Zo, dat is wel een heel verschil, ruim 2 maanden te vroeg geboren. Jullie mogen terecht trots wezen op jullie dochtertje!!!
Als er hier op het forum iemand is met hetzelfde probleem, zal ze waarschijnlijk geen moment twijfelen om jou een bericht te sturen  :Smile: 

Groetjes Sylvia

----------


## ikke64

Hoi JGro,

Op de meeste van je vragen kan ik geen antwoord geven. Je er alleen sterkte mee wensen.
Voor de vraag: hoe ga je om met je werkgever. Heb ik wel een duidelijke mening. Blijf praten, blijf je werkgever op de hoogte houden. Lukt dat niet met je direct meerdere, kijk dan of zijn/haar leidinggevende betere sociale vaardigheden heeft. Een andere mogelijkheid is de bedrijfsarts. Geef duidelijk aan hoe je er lichamelijk en geestelijk voorstaat. Probeer, in goed overleg, die uren te maken die voor jou en je werkgever aanvaardbaar zijn. Maar om duidelijk te zijn. Je bent ziek! Niet in staat om (fulltime) te werken. Je kunt dit geestelijk, en mogelijk lichamelijk, niet aan. Wees hier duidelijk over. En hou in je hoofd dat hoe de werkgever ook reageerd. Jij bent degene die weet wat je wil en kan.
In het verleden heeft mijn vrouw kanker gehad.
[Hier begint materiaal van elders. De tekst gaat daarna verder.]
#[global] Instance appends_read_at what buf idx : Appends (read_at what buf idx : M Z).
Proof. unfold read_at. apply _. Qed.
#[global] Instance appends_memcmp_at what a b off n : Appends (memcmp_at what a b off n : M bool).
Proof. unfold memcmp_at. apply _. Qed.
#[global] Instance appends_copy_in what buf off src : Appends (copy_in what buf off src : M (list Z)).
Proof. unfold copy_in. apply _. Qed.
#[global] Instance appends_write_flash data off len : Appends (write_flash data off len : M Z).
Proof. unfold write_flash. apply _. Qed.
#[global] Instance appends_read_flash data off len : Appends (read_flash data off len : M (Z * list Z)).
Proof. unfold read_flash. apply _. Qed.
#[global] Instance appends_erase_flash : Appends (erase_flash : M Z).
Proof. unfold erase_flash. apply _. Qed.

(** Every exit of the action either succeeds or has just erased the chip. *)
Definition rolls_back (c : M Z) : Prop :=
  forall w, let '(r, w') := c w in
  exists evs, w_log w' = w_log w ++ evs /\ (r = 0 \/ ends_erased evs).

Lemma rb_ret : rolls_back (st_ret 0).
Proof. intros w. exists []. rewrite app_nil_r. auto. Qed.
(** Re-checksumming an edited block [i] of a sized image keeps the
    [reserve] byte of every block when the edit keeps it. *)
Lemma insert_edit_reserve fe i (f : block -> block) k :
  (forall b, length b = EF_DATA_STRUCT_SIZE -> reserve_byte (f b) = reserve_byte b) -> sized fe ->
  reserve_byte (efuse_at (<[i := checksum_efuse_block (f (efuse_at fe i))]> fe) k) = reserve_byte (efuse_at fe k).
Proof.
  intros Hf Hs. destruct (decide (i < length fe)%nat) as [Hi|Hi]; [|rewrite list_insert_ge by lia; reflexivity].
  destruct (decide (i = k)) as [<-|Hik]; [|rewrite efuse_at_insert_ne by exact Hik; reflexivity].
  rewrite efuse_at_insert_eq by exact Hi. unfold reserve_byte at 1. rewrite checksum_blk_ne by lia.
  apply Hf, sized_efuse_at, Hs.
Qed.

Lemma apply_edits_reserve a fe k :
  serial_ok a -> sized fe -> reserve_byte (efuse_at (snd (apply_edits a fe)) k) = reserve_byte (efuse_at fe k).
Proof.
  intros Ha Hs. unfold apply_edits.
  destruct (wa_mac a) as [m|] eqn:Em; cbv beta iota.
  - pose proof (change_mac_sized fe m Hs) as Hs1.
    assert (H1 : forall k, reserve_byte (efuse_at (snd (change_mac_address fe m)) k) = reserve_byte (efuse_at fe k)).
    { intros k'. unfold change_mac_address. case_match; [reflexivity|].
      apply (insert_edit_reserve _ _ (fun b => set_mac b m)); [intros b Hb; apply set_mac_reserve, Hb | exact Hs]. }
    destruct (change_mac_address fe m) as [r fe1]. cbn [snd] in *. destruct (r <? 0); [apply H1|].
    destruct (wa_serial a) as [s|] eqn:Es; [|apply H1]. rewrite <- H1.
    unfold change_serial_number. case_match; [reflexivity|]. cbn [snd].
    apply (insert_edit_reserve _ _ (fun b => set_serial b s)); [intros b Hb; apply set_serial_reserve; [exact Hb | apply Ha, Es] | exact Hs1].
  - destruct (code SUCCESS <? 0); [reflexivity|]. destruct (wa_serial a) as [s|] eqn:Es; [|reflexivity].
    unfold change_serial_number. case_match; [reflexivity|]. cbn [snd].
    apply (insert_edit_reserve _ _ (fun b => set_serial b s)); [intros b Hb; apply set_serial_reserve; [exact Hb | apply Ha, Es] | exact Hs].
Qed.
(** * Go strings

    A Go string is held as the list of runes that ranging over it yields; a
    byte that begins no well-formed UTF-8 sequence counts as one rune, which
    is neither white space nor any character the code looks for. Every such
    character ('/', '@', ':', '!', the hexadecimal digits) is a one-byte
    ASCII character, for which searching by byte and searching by rune find
    the same places. *)

Abbreviation rune := Z (only parsing).
Abbreviation gostring := (list Z).

Definition rune_of (a : ascii) : rune := Z.of_N (N_of_ascii a).
Arguments rune_of a%_char.

(** A literal of the source, rune by rune. *)
Fixpoint str (s : String.string) : gostring :=
  match s with
  | String.EmptyString => []
  | String.String a s' => rune_of a :: str s'
  end.

(** Go's [error]: nil-able, carrying the text that [Error()] returns. *)
Abbreviation error := (list Z) (only parsing).

(** A (value, error) return. *)
Inductive res (A : Type) : Type :=
| Ok (a : A)
| Err (e : error).
Arguments Ok {A} a.
Arguments Err {A} e.

(** fmt.Errorf("<text>: %w", err), as the text of the error it makes. *)
Definition fmt_Errorf (text : gostring) (err : error) : error :=
  text ++ [rune_of ":"; rune_of " "] ++ err.

(** Go's [any] (interface{}): a dynamic type and a value of that type. *)
Record any : Type := Dyn { dyn_type : Type; dyn_val : dyn_type }.

(** ** package unicode *)

Module unicode.

(** The White_Space range table, as (lo, hi) inclusive, the strided entries
    of the table written out. *)
Definition White_Space : list (Z * Z) :=
  [ (0x0009, 0x000d); (0x0020, 0x0020); (0x0085, 0x0085); (0x00a0, 0x00a0);
    (0x1680, 0x1680); (0x2000, 0x200a); (0x2028, 0x2029); (0x202f, 0x202f);
    (0x205f, 0x205f); (0x3000, 0x3000) ].

Definition in_table (tab : list (Z * Z)) (r : rune) : bool :=
  existsb (fun '(lo, hi) => (lo <=? r) && (r <=? hi)) tab.

(** unicode.IsSpace: the Latin-1 characters are a switch of their own, the
    rest is looked up in White_Space. *)
Definition IsSpace (r : rune) : bool :=
  if (0 <=? r) && (r <=? 0xFF) then
    match r with
    | 9 | 10 | 11 | 12 | 13 | 32 | 0x85 | 0xA0 => true
    | _ => false
    end
  else in_table White_Space r.

End unicode.

(** ** package strings

    [Split] and [Cut] are given for a separator of one character, which is
    how every caller below uses them. *)

Module strings.

Fixpoint HasPrefix (s prefix : gostring) {struct prefix} : bool :=
  match prefix, s with
  | [], _ => true
  | p :: prefix', c :: s' => (c =? p) && HasPrefix s' prefix'
  | _ :: _, [] => false
  end.

Definition HasSuffix (s suffix : gostring) : bool :=
  (length suffix <=? length s)%nat
  && bool_decide (drop (length s - length suffix) s = suffix).

Definition TrimPrefix (s prefix : gostring) : gostring :=
  if HasPrefix s prefix then drop (length prefix) s else s.

(** TrimLeftFunc drops the runes satisfying [f] from the front. *)
Fixpoint TrimLeftFunc (s : gostring) (f : rune -> bool) : gostring :=
  match s with
  | [] => []
  | c :: s' => if f c then TrimLeftFunc s' f else s
  end.

(** TrimRightFunc keeps the string up to and including its last rune that
    does not satisfy [f]. *)
Fixpoint TrimRightFunc (s : gostring) (f : rune -> bool) : gostring :=
  match s with
  | [] => []
  | c :: s' =>
      match TrimRightFunc s' f with
      | [] => if f c then [] else [c]
      | t => c :: t
      end
  end.

Definition TrimFunc (s : gostring) (f : rune -> bool) : gostring :=
  TrimRightFunc (TrimLeftFunc s f) f.

Definition TrimSpace (s : gostring) : gostring := TrimFunc s unicode.IsSpace.

(** Split(s, sep): the pieces of [s] between the occurrences of [sep];
    always at least one piece. *)
Fixpoint Split (s : gostring) (sep : rune) : list gostring :=
  match s with
  | [] => [[]]
  | c :: s' =>
      if c =? sep then [] :: Split s' sep
      else match Split s' sep with
           | piece :: pieces => (c :: piece) :: pieces
           | [] => [[c]]
           end
  end.

Fixpoint Join (elems : list gostring) (sep : gostring) : gostring :=
  match elems with
  | [] => []
  | [a] => a
  | a :: rest => a ++ sep ++ Join rest sep
  end.

(** Cut(s, sep) = (before, after, found), around the first [sep]. *)
Fixpoint Cut (s : gostring) (sep : rune) : gostring * gostring * bool :=
  match s with
  | [] => ([], [], false)
  | c :: s' =>
      if c =? sep then ([], s', true)
      else let '(before, after, found) := Cut s' sep in
           (c :: before, after, found)
  end.

End strings.

(** ** package path/filepath

    The functions as they are on a system whose path separator is '/',
    where no path has a volume name. *)

Module filepath.

Definition Separator : rune := rune_of "/".

Definition IsPathSeparator (c : rune) : bool := c =? Separator.

(** FromSlash replaces each '/' by the separator: no change here. *)
Definition FromSlash (path : gostring) : gostring := path.

(** The bytes of [path] up to its first separator, and [path] from that
    separator on: what the loop
    [for ; r < n && !os.IsPathSeparator(path[r]); r++ { out.append(path[r]) }]
    copies and where it stops. *)
Fixpoint component (path : gostring) : gostring :=
  match path with
  | [] => []
  | c :: rest => if IsPathSeparator c then [] else c :: component rest
  end.

Fixpoint afterComponent (path : gostring) : gostring :=
  match path with
  | [] => []
  | c :: rest => if IsPathSeparator c then path else afterComponent rest
  end.

(** r == n || os.IsPathSeparator(path[r]), for [path] from r on *)
Definition endOrSeparator (path : gostring) : bool :=
  match path with
  | [] => true
  | c :: _ => IsPathSeparator c
  end.

(** The output buffer of Clean is held newest byte first. This is
    [out.w--; for out.w > dotdot && !os.IsPathSeparator(out.index(out.w)) { out.w-- }]:
    it takes the last element off, and the separator before it. *)
Fixpoint backup (out : list rune) (dotdot : nat) : list rune :=
  match out with
  | [] => []
  | c :: out' =>
      if (dotdot <? length out')%nat && negb (IsPathSeparator c)
      then backup out' dotdot
      else out'
  end.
De eerste weken ben ik 100% ziek geweest. Ik begroef haar elke nacht 25 keer. Dus ik kreeg geen slaap. Later tijdens de behandelijk. Werkte ik 50% maar als mijn vrouw zich goed voelde was dat vaak 75%, de dagen na chemo's soms minder dan 25%. Maar altijd wist mijn werkgever wanneer en hoelang ik kwam. En als het een dag toch niet lukte werd dat ook besproken. Ik weet dat niet alle werkgevers zo goed/sociaal zijn. Maar vaak is er, al pratend veel te regelen.

Sterkte Ikke

----------